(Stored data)
---

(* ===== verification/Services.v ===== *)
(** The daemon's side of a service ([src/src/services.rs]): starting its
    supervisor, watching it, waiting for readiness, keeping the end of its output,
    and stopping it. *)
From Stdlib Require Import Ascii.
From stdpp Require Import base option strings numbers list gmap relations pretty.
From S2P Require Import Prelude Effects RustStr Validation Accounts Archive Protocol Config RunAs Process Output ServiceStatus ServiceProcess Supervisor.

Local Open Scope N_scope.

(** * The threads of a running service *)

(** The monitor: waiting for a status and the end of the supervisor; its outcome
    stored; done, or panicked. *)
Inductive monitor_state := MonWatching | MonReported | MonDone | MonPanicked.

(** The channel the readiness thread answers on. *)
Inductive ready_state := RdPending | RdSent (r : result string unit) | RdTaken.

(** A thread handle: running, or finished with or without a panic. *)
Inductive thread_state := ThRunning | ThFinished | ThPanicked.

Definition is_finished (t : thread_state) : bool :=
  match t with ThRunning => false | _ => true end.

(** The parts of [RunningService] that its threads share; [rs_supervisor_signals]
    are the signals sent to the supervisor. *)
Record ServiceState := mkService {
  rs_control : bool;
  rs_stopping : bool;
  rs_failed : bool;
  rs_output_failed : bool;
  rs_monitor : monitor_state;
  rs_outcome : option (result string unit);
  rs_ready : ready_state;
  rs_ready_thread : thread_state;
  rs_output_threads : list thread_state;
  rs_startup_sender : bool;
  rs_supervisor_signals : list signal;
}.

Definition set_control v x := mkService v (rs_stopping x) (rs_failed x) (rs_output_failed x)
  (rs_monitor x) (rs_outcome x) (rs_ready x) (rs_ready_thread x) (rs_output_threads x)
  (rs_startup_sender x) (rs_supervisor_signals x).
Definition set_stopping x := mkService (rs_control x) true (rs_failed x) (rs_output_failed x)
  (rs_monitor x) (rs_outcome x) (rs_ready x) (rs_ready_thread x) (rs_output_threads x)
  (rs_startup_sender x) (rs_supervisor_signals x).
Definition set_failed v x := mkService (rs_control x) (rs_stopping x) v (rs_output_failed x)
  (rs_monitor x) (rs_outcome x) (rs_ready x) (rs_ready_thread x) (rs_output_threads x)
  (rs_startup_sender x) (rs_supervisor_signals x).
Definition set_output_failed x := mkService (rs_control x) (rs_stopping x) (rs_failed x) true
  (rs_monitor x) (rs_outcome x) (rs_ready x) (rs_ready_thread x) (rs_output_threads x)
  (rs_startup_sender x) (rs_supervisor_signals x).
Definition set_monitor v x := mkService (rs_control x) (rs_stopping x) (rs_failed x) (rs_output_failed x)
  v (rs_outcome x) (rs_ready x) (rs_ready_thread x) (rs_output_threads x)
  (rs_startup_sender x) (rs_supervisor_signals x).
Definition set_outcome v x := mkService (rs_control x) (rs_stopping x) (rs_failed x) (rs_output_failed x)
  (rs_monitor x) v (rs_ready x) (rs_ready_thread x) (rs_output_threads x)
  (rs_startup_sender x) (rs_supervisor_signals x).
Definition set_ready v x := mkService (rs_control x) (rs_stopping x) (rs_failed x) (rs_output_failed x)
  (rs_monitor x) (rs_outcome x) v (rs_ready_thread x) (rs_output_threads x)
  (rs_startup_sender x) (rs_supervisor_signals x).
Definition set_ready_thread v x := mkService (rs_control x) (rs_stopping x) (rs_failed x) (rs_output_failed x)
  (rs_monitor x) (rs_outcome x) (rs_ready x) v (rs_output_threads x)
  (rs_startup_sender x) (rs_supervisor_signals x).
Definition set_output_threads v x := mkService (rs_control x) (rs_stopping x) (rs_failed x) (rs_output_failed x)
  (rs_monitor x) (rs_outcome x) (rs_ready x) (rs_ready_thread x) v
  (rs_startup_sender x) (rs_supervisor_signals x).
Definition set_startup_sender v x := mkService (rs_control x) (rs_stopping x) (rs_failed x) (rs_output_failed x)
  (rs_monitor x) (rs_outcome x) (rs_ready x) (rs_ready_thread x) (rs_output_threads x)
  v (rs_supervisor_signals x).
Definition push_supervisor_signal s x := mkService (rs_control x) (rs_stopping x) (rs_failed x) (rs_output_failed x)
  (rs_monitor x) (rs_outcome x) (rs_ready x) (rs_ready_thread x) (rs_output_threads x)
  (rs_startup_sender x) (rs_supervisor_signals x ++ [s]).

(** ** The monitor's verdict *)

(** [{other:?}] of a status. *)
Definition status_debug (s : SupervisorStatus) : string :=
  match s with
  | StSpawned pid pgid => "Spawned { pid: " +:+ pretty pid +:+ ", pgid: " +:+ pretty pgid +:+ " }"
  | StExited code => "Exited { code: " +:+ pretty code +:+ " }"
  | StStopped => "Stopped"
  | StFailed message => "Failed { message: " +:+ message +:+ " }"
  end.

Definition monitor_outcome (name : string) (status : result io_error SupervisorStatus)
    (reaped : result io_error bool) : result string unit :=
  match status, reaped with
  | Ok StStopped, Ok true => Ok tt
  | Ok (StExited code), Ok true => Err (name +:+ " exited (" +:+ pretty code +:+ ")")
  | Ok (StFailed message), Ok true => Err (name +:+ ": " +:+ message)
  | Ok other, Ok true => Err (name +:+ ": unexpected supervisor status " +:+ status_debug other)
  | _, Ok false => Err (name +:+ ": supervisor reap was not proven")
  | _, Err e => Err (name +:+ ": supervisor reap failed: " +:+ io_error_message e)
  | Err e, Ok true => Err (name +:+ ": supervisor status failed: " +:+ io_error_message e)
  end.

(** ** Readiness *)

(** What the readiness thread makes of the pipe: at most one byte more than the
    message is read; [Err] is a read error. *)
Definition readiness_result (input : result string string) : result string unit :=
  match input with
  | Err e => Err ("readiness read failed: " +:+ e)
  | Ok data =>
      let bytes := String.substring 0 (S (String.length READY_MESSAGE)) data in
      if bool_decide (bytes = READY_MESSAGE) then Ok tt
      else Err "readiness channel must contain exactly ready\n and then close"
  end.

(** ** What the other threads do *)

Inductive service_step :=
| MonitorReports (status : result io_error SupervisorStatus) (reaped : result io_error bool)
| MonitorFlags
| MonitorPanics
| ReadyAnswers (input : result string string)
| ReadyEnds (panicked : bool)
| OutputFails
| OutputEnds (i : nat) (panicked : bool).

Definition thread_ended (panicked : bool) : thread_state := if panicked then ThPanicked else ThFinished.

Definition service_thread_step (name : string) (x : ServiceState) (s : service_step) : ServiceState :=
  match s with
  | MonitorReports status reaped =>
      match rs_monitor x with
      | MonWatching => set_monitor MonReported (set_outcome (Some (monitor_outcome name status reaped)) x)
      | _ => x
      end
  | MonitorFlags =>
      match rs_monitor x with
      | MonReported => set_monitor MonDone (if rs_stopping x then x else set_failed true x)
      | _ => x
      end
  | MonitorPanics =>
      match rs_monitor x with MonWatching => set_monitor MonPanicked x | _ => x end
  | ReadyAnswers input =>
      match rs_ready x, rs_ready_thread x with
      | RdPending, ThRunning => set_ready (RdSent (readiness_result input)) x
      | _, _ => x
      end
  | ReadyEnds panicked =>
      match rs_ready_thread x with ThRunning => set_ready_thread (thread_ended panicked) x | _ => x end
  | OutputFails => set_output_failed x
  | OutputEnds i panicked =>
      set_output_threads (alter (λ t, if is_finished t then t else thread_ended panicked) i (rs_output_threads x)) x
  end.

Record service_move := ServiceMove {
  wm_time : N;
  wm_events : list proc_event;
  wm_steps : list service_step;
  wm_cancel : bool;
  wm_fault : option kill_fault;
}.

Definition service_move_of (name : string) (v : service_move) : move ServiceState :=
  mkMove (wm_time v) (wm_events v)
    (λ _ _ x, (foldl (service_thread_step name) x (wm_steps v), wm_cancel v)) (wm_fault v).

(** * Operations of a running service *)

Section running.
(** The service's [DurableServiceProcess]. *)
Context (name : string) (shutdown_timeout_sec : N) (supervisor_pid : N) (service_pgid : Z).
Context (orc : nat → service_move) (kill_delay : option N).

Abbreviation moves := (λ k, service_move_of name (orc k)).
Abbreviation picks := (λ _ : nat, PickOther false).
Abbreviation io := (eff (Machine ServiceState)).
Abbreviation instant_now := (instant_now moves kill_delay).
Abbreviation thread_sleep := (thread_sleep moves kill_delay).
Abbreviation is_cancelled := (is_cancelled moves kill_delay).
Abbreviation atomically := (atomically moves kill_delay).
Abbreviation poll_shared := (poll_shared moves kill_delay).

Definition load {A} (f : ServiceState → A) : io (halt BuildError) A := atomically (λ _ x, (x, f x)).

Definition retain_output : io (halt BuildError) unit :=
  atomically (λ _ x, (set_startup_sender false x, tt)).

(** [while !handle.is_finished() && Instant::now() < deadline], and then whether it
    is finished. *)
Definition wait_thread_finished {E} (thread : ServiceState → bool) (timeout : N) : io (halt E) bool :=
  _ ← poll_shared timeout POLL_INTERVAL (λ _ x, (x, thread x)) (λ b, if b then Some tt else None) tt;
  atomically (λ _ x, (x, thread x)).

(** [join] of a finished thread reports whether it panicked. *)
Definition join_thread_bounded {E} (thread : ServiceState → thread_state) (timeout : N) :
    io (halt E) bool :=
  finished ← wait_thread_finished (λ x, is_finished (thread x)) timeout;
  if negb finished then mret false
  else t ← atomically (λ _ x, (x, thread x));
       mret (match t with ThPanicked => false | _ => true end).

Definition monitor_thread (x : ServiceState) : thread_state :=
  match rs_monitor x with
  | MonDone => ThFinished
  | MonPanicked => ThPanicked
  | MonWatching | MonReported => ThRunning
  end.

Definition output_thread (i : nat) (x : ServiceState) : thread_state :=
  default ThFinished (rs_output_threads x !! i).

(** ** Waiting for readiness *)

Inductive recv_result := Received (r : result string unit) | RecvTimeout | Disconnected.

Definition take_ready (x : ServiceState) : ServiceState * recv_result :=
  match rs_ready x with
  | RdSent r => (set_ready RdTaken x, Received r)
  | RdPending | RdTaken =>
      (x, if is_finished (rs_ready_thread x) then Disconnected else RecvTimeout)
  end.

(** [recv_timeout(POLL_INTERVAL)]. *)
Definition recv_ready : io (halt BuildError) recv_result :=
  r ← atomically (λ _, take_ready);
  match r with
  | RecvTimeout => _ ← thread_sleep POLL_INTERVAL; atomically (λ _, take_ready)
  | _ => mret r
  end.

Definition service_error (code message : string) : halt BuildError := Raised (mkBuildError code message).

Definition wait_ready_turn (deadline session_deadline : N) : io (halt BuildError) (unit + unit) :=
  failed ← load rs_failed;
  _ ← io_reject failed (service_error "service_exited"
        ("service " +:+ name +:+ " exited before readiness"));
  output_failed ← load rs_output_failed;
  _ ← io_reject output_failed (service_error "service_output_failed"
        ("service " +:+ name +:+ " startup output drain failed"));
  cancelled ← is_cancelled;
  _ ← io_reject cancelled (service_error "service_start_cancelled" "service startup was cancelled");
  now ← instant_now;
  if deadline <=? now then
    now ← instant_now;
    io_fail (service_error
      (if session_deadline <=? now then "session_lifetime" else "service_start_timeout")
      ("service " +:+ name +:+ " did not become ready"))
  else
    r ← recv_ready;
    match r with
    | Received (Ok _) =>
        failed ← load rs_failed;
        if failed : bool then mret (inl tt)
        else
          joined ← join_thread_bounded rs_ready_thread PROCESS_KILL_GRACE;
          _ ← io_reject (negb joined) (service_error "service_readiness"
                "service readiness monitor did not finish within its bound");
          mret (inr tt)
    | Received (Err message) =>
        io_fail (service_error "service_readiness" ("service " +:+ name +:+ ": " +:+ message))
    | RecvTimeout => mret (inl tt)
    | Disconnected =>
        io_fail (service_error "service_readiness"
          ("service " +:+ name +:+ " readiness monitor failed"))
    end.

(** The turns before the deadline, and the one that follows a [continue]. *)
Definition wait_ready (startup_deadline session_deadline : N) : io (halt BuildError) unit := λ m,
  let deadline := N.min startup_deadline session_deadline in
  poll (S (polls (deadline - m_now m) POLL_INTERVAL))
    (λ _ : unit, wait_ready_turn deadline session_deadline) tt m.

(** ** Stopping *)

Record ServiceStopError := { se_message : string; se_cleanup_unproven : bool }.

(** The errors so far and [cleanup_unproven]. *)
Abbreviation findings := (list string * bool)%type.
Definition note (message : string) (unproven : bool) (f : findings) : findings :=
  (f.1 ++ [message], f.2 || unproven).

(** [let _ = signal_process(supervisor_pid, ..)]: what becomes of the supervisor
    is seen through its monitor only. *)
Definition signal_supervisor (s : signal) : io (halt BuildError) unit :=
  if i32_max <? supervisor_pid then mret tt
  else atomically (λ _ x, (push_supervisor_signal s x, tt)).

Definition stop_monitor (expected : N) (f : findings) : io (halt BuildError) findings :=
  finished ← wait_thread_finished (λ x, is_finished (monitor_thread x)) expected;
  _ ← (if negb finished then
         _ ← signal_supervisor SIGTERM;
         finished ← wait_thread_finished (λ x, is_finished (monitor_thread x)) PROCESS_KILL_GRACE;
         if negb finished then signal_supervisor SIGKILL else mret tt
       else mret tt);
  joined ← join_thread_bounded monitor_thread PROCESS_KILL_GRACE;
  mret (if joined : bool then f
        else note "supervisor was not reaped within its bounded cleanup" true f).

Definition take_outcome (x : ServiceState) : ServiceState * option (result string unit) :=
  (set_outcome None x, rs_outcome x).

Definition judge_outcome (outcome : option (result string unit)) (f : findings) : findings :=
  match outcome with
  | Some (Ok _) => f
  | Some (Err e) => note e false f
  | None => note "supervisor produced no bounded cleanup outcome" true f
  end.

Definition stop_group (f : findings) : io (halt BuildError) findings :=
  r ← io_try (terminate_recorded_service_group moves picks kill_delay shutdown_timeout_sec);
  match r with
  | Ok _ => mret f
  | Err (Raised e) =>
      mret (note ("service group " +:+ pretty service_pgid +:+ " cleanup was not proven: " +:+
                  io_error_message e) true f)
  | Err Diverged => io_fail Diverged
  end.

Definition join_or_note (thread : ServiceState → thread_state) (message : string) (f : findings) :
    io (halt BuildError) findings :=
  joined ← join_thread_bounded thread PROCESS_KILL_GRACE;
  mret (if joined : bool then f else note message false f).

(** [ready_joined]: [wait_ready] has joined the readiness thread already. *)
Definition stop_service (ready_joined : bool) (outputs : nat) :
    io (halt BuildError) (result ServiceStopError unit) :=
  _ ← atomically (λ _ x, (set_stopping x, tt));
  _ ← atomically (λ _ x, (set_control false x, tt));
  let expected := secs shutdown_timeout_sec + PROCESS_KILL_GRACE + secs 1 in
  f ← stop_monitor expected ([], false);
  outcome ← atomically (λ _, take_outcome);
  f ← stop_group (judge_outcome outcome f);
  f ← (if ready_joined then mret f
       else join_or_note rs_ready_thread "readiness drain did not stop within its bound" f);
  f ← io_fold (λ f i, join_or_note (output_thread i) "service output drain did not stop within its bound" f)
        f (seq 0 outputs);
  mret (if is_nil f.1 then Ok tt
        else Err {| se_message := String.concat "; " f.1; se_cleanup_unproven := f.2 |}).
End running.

---

◆ Task to carry out ◆
Copy out the lines above exactly, beginning at the one that contains "mret (if joined : bool then f else" and ending at the one that contains "f ← stop_monitor expected ([], false);".

◆ Exercise response ◆
  mret (if joined : bool then f else note message false f).

(** [ready_joined]: [wait_ready] has joined the readiness thread already. *)
Definition stop_service (ready_joined : bool) (outputs : nat) :
    io (halt BuildError) (result ServiceStopError unit) :=
  _ ← atomically (λ _ x, (set_stopping x, tt));
  _ ← atomically (λ _ x, (set_control false x, tt));
  let expected := secs shutdown_timeout_sec + PROCESS_KILL_GRACE + secs 1 in
  f ← stop_monitor expected ([], false);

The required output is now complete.